> [Instructions to follow]: Look below for the line containing "else set_ws_recv_stream_fc_uni (option_map" and the line containing "Definition add_received_data (n"; repeat exactly those two lines and all lines between them, and nothing else.

> [Data]:
Definition initialize_flow_control (local_wt : WtSettings) (queue_initial_capsules : bool) (s : WtSession) : WtSession :=
  if negb (ws_flow_control_enabled s) then s
  else
    let uni := wt_initial_max_streams_uni local_wt in
    let bidi := wt_initial_max_streams_bidi local_wt in
    let data := wt_initial_max_data local_wt in
    let s := set_ws_recv_stream_fc_uni (Some (stream_fc_new uni)) s in
    let s := set_ws_recv_stream_fc_bidi (Some (stream_fc_new bidi)) s in
    let s := set_ws_recv_data_fc (Some (data_fc_new data)) s in
    if negb queue_initial_capsules then s
    else
      let s := push_if (0 <? bidi) (MaxStreams true bidi) s in
      let s := push_if (0 <? uni) (MaxStreams false uni) s in
      push_if (0 <? data) (MaxData data) s.

(** [is_none_or]. *)
Definition none_or {A} (f : A -> bool) (o : option A) : bool := match o with Some x => f x | None => true end.

Definition check_received_stream (bidirectional : bool) (s : WtSession) : bool :=
  if negb (ws_flow_control_enabled s) then true
  else none_or stream_fc_check_received
    (if bidirectional then ws_recv_stream_fc_bidi s else ws_recv_stream_fc_uni s).

Definition add_received_stream (bidirectional : bool) (s : WtSession) : WtSession :=
  if bidirectional then set_ws_recv_stream_fc_bidi (option_map on_stream_received (ws_recv_stream_fc_bidi s)) s
  else set_ws_recv_stream_fc_uni (option_map on_stream_received (ws_recv_stream_fc_uni s)) s.

Definition check_received_data (n : Z) (s : WtSession) : bool :=
  if negb (ws_flow_control_enabled s) then true
  else none_or (fun fc => data_fc_check_received fc n) (ws_recv_data_fc s).

Definition add_received_data (n : Z) (s : WtSession) : WtSession :=
  set_ws_recv_data_fc (option_map (fun fc => on_data_received fc n) (ws_recv_data_fc s)) s.

Definition announce (new_max : option Z) (c : Z -> Capsule) (s : WtSession) : WtSession :=
  match new_max with Some m => push_capsule (c m) s | None => s end.

Definition on_remote_stream_closed (bidirectional : bool) (s : WtSession) : WtSession :=
  if negb (ws_flow_control_enabled s) then s
  else
    match (if bidirectional then ws_recv_stream_fc_bidi s else ws_recv_stream_fc_uni s) with
    | None => s
    | Some fc =>
      let '(fc, new_max) := on_stream_closed fc in
      let s := if bidirectional then set_ws_recv_stream_fc_bidi (Some fc) s
               else set_ws_recv_stream_fc_uni (Some fc) s in
      announce new_max (MaxStreams bidirectional) s
    end.

Definition ws_on_data_consumed (n : Z) (s : WtSession) : WtSession :=
  if negb (ws_flow_control_enabled s) then s
  else
    match ws_recv_data_fc s with
    | None => s
    | Some fc =>
      let '(fc, new_max) := data_fc_on_data_consumed fc n in
      announce new_max MaxData (set_ws_recv_data_fc (Some fc) s)
    end.

Definition take_pending_capsules (s : WtSession) : WtSession * list Capsule :=
  (set_ws_pending_capsules [] s, ws_pending_capsules s).

Definition get_stream_received_data (stream_id : Z) (s : WtSession) : Z :=
  default 0 (stream_received_data s !! stream_id).
Definition add_stream_received_data (stream_id n : Z) (s : WtSession) : WtSession :=
  set_stream_received_data
    (<[stream_id := saturating_add (get_stream_received_data stream_id s) n]> (stream_received_data s)) s.
Definition add_received_data_and_track (stream_id n : Z) (s : WtSession) : WtSession :=
  add_stream_received_data stream_id n (add_received_data n s).
Definition remove_stream_received_data (stream_id : Z) (s : WtSession) : WtSession :=
  set_stream_received_data (delete stream_id (stream_received_data s)) s.

(** ** Streams and buffers *)
Definition associate_stream (stream_id : Z) (s : WtSession) : WtSession :=
  set_associated_streams (associated_streams s ∪ {[stream_id]}) s.
Definition disassociate_stream (stream_id : Z) (s : WtSession) : WtSession :=
  set_associated_streams (associated_streams s ∖ {[stream_id]}) s.

Definition put_entry (stream_id : Z) (e : BufferedStreamEntry) (s : WtSession) : WtSession :=
  set_buffered_stream_entries (<[stream_id := e]> (buffered_stream_entries s)) s.

Definition buffer_stream (stream_id : Z) (is_bidi : bool) (s : WtSession) : WtSession * bool :=
  if WT_MAX_BUFFERED_STREAMS <=? len (ws_buffered_streams s) then (s, false)
  else
    (put_entry stream_id (entry_new is_bidi) (set_ws_buffered_streams (ws_buffered_streams s ++ [stream_id]) s), true).

Definition append_buffered_stream_data (stream_id : Z) (data : bytes) (s : WtSession) : WtSession * bool :=
  match buffered_stream_entries s !! stream_id with
  | None => (s, false)
  | Some e =>
    if WT_MAX_BUFFERED_STREAM_BYTES <? saturating_add (len (be_data e)) (len data) then (s, false)
    else (put_entry stream_id (mkEntry (be_is_bidi e) (be_data e ++ data) (be_fin e)) s, true)
  end.

Definition mark_buffered_stream_fin (stream_id : Z) (s : WtSession) : WtSession :=
  match buffered_stream_entries s !! stream_id with
  | None => s
  | Some e => put_entry stream_id (mkEntry (be_is_bidi e) (be_data e) true) s
  end.

Definition take_buffered_streams (s : WtSession) : WtSession * list Z :=
  (set_ws_buffered_streams [] s, ws_buffered_streams s).

Definition take_buffered_stream_entry (stream_id : Z) (s : WtSession) : WtSession * option BufferedStreamEntry :=
  (set_buffered_stream_entries (delete stream_id (buffered_stream_entries s)) s,
   buffered_stream_entries s !! stream_id).

Definition remove_buffered_stream (stream_id : Z) (s : WtSession) : WtSession * bool :=
  let kept := filter (fun id => id <> stream_id) (ws_buffered_streams s) in
  let '(s, e) := take_buffered_stream_entry stream_id (set_ws_buffered_streams kept s) in
  (s, match e with Some _ => true | None => false end).

Definition restore_buffered_stream (stream_id : Z) (e : BufferedStreamEntry) (s : WtSession) : WtSession :=
  put_entry stream_id e (set_ws_buffered_streams (ws_buffered_streams s ++ [stream_id]) s).

Definition buffer_datagram (data : bytes) (s : WtSession) : WtSession * bool :=
  if WT_MAX_BUFFERED_DATAGRAMS <=? len (ws_buffered_datagrams s) then (s, false)
  else (set_ws_buffered_datagrams (ws_buffered_datagrams s ++ [data]) s, true).

Definition take_buffered_datagrams (s : WtSession) : WtSession * list bytes :=
  (set_ws_buffered_datagrams [] s, ws_buffered_datagrams s).

(** ** What is kept for a session that is not established *)

(** At most 100 streams of at most 64 KiB and 100 datagrams wait for a session. *)
Record session_wf (s : WtSession) : Prop := {
  nw_streams : len (ws_buffered_streams s) <= WT_MAX_BUFFERED_STREAMS;
  nw_listed : dom (buffered_stream_entries s) ⊆ list_to_set (ws_buffered_streams s);
  nw_entries : map_Forall (fun _ e => len (be_data e) <= WT_MAX_BUFFERED_STREAM_BYTES) (buffered_stream_entries s);
  nw_datagrams : len (ws_buffered_datagrams s) <= WT_MAX_BUFFERED_DATAGRAMS;
  nw_capsules : bytes_ok (capsule_buf s) }.


Ltac session_fields := split; cbn; try assumption.

(** The parts of a session that the invariant is about. *)
Definition same_buffers (s s' : WtSession) : Prop :=
  ws_buffered_streams s' = ws_buffered_streams s /\ buffered_stream_entries s' = buffered_stream_entries s /\
  ws_buffered_datagrams s' = ws_buffered_datagrams s /\ capsule_buf s' = capsule_buf s.

#[export] Instance same_buffers_preorder : PreOrder same_buffers.
Proof. split; [done|]. intros s1 s2 s3 (? & ? & ? & ?) (? & ? & ? & ?). unfold same_buffers. intuition congruence. Qed.

Lemma same_buffers_wf s s' : same_buffers s s' -> session_wf s -> session_wf s'.
Proof. intros (H1 & H2 & H3 & H4) []. split; by rewrite ?H1, ?H2, ?H3, ?H4. Qed.

Lemma wt_session_new_wf : session_wf wt_session_new.
Proof. split; cbn; try done; set_solver. Qed.

(** ** Flow control leaves the buffers alone *)
Section same.
Context (s : WtSession).

Lemma set_ws_state_same v : same_buffers s (set_ws_state v s).
Proof. done. Qed.
Lemma associate_stream_same id : same_buffers s (associate_stream id s).
Proof. done. Qed.
Lemma add_received_stream_same b : same_buffers s (add_received_stream b s).
Proof. by destruct b. Qed.
Lemma track_same id n : same_buffers s (add_received_data_and_track id n s).
Proof. done. Qed.
Lemma on_remote_stream_closed_same b : same_buffers s (on_remote_stream_closed b s).
Proof.
  unfold on_remote_stream_closed. destruct (ws_flow_control_enabled s); [|done]. cbn [negb].
  unfold announce. repeat case_match; done.
Qed.
Lemma ws_on_data_consumed_same n : same_buffers s (ws_on_data_consumed n s).
Proof.
  unfold ws_on_data_consumed. destruct (ws_flow_control_enabled s); [|done]. cbn [negb].
  unfold announce. repeat case_match; done.
Qed.
Lemma initialize_flow_control_same wt b : same_buffers s (initialize_flow_control wt b s).
Proof.
  unfold initialize_flow_control, push_if. repeat case_match; done.
Qed.
End same.

(** ** The buffers *)
Section buffers.
Context (s : WtSession) (Hs : session_wf s).

Lemma take_entry_wf id : session_wf (fst (take_buffered_stream_entry id s)).
Proof.
  destruct Hs. session_fields.
  - set_solver.
  - by apply map_Forall_delete.
Qed.

Lemma buffer_stream_wf id b : session_wf (fst (buffer_stream id b s)).
Proof.
  unfold buffer_stream. destruct Hs. case_z; [done|]. session_fields.
  - rewrite len_app, len_cons, len_nil. lia.
  - rewrite dom_insert_L, list_to_set_app_L. set_solver.
  - apply map_Forall_insert_2; [by vm_compute|done].
Qed.

Lemma put_entry_wf id e e' : buffered_stream_entries s !! id = Some e ->
  len (be_data e') <= WT_MAX_BUFFERED_STREAM_BYTES -> session_wf (put_entry id e' s).
Proof.
  intros He Hl. destruct Hs. session_fields.
  - assert (id ∈ dom (buffered_stream_entries s)) by (apply elem_of_dom; eauto).
    rewrite dom_insert_L. set_solver.
  - by apply map_Forall_insert_2.
Qed.

Lemma append_buffered_wf id data : session_wf (fst (append_buffered_stream_data id data s)).
Proof.
  unfold append_buffered_stream_data. case_match eqn:E; [|done]. case_z; [done|]. apply (put_entry_wf _ _ _ E).
  cbn. rewrite len_app. unfold saturating_add, U64_MAX, WT_MAX_BUFFERED_STREAM_BYTES in *. lia.
Qed.

Lemma mark_fin_wf id : session_wf (mark_buffered_stream_fin id s).
Proof.
  unfold mark_buffered_stream_fin. case_match eqn:E; [|done]. apply (put_entry_wf _ _ _ E).
  apply (nw_entries _ Hs _ _ E).
Qed.
(* ===== verification/Connection.v ===== *)
(** connection/mod.rs: the state of a connection, the effects of its methods, and its
    construction and set-up.

    A method that can fail is an [action]: it takes the connection, and returns the
    connection afterwards with a [result], so that what it changed before an error stays
    changed, as in the source. The outer [None] is a panic, or fuel that ran out.

    The two [HashMap]s and sets of stream ids are [gmap]s and [gset]s; where the source
    goes over one in no particular order, the model takes the order of [map_to_list].
    [blocked_by_ricnt] is a [BTreeSet], gone over in ascending order. *)

From Stdlib Require Import String Ascii.
From stdpp Require Import sorting.
From S2P Require Import Prelude Codec Varint Integer Utf8 Header Settings Frame Error Stream DynamicTable EncoderStream DecoderStream QpackEncoder QpackDecoder ControlStream RequestStream Validation Capsule Event WtSession.

(** What [init_h3_streams] returns. *)
Record H3InitData := mkInitData {
  init_control_stream_id : Z; control_data : bytes;
  init_encoder_stream_id : Z; encoder_data : bytes;
  init_decoder_stream_id : Z; decoder_data : bytes }.

Record PendingWtBidiPreNegotiation := mkPendingBidi { pb_data : bytes; pb_fin : bool }.

Record Connection := mkConnection {
  role : Role;
  local_settings : Settings;
  peer_settings : option Settings;
  limits : Limits;
  control_send : ControlStreamSend;
  control_recv : ControlStreamRecv;
  streams : gmap Z RequestStream;
  next_stream_id : Z;
  qpack_encoder : DynamicEncoder;
  qpack_dynamic_decoder : DynamicDecoder;
  encoder_stream : EncoderStream;
  encoder_stream_id : option Z;
  decoder_stream : bytes;
  decoder_stream_id : option Z;
  encoder_stream_recv : EncoderStreamReceiver;
  peer_encoder_stream_id : option Z;
  decoder_stream_recv : DecoderStreamReceiver;
  peer_decoder_stream_id : option Z;
  events : list Event;
  error : option Error;
  peer_goaway_last_id : option Z;
  last_sent_goaway_id : option Z;
  max_push_id : option Z;
  blocked_by_ricnt : gset (Z * Z);
  ignored_uni_streams : gset Z;
  pending_uni_streams : gmap Z bytes;
  wt_uni_streams : gmap Z Z;
  pending_wt_uni_streams : gmap Z bytes;
  wt_bidi_streams : gmap Z Z;
  pending_wt_bidi_streams : gmap Z bytes;
  pending_bidi_dispatch : gmap Z bytes;
  wt_sessions : gmap Z WtSession;
  closed_wt_sessions : gset Z;
  wt_transport_verified : bool;
  previous_wt_settings : option WtSettings;
  wt_reset_stream_at_supported : bool;
  deferred_encoder_set_capacity : option Z;
  deferred_section_acks : list Z;
  deferred_stream_cancellations : list Z;
  deferred_wt_connects : gmap Z (list Header);
  pending_wt_bidi_pre_negotiation : gmap Z PendingWtBidiPreNegotiation;
  ignored_pre_negotiation_wt_bidi : gset Z }.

> [Response area]:
  else set_ws_recv_stream_fc_uni (option_map on_stream_received (ws_recv_stream_fc_uni s)) s.

Definition check_received_data (n : Z) (s : WtSession) : bool :=
  if negb (ws_flow_control_enabled s) then true
  else none_or (fun fc => data_fc_check_received fc n) (ws_recv_data_fc s).

Definition add_received_data (n : Z) (s : WtSession) : WtSession :=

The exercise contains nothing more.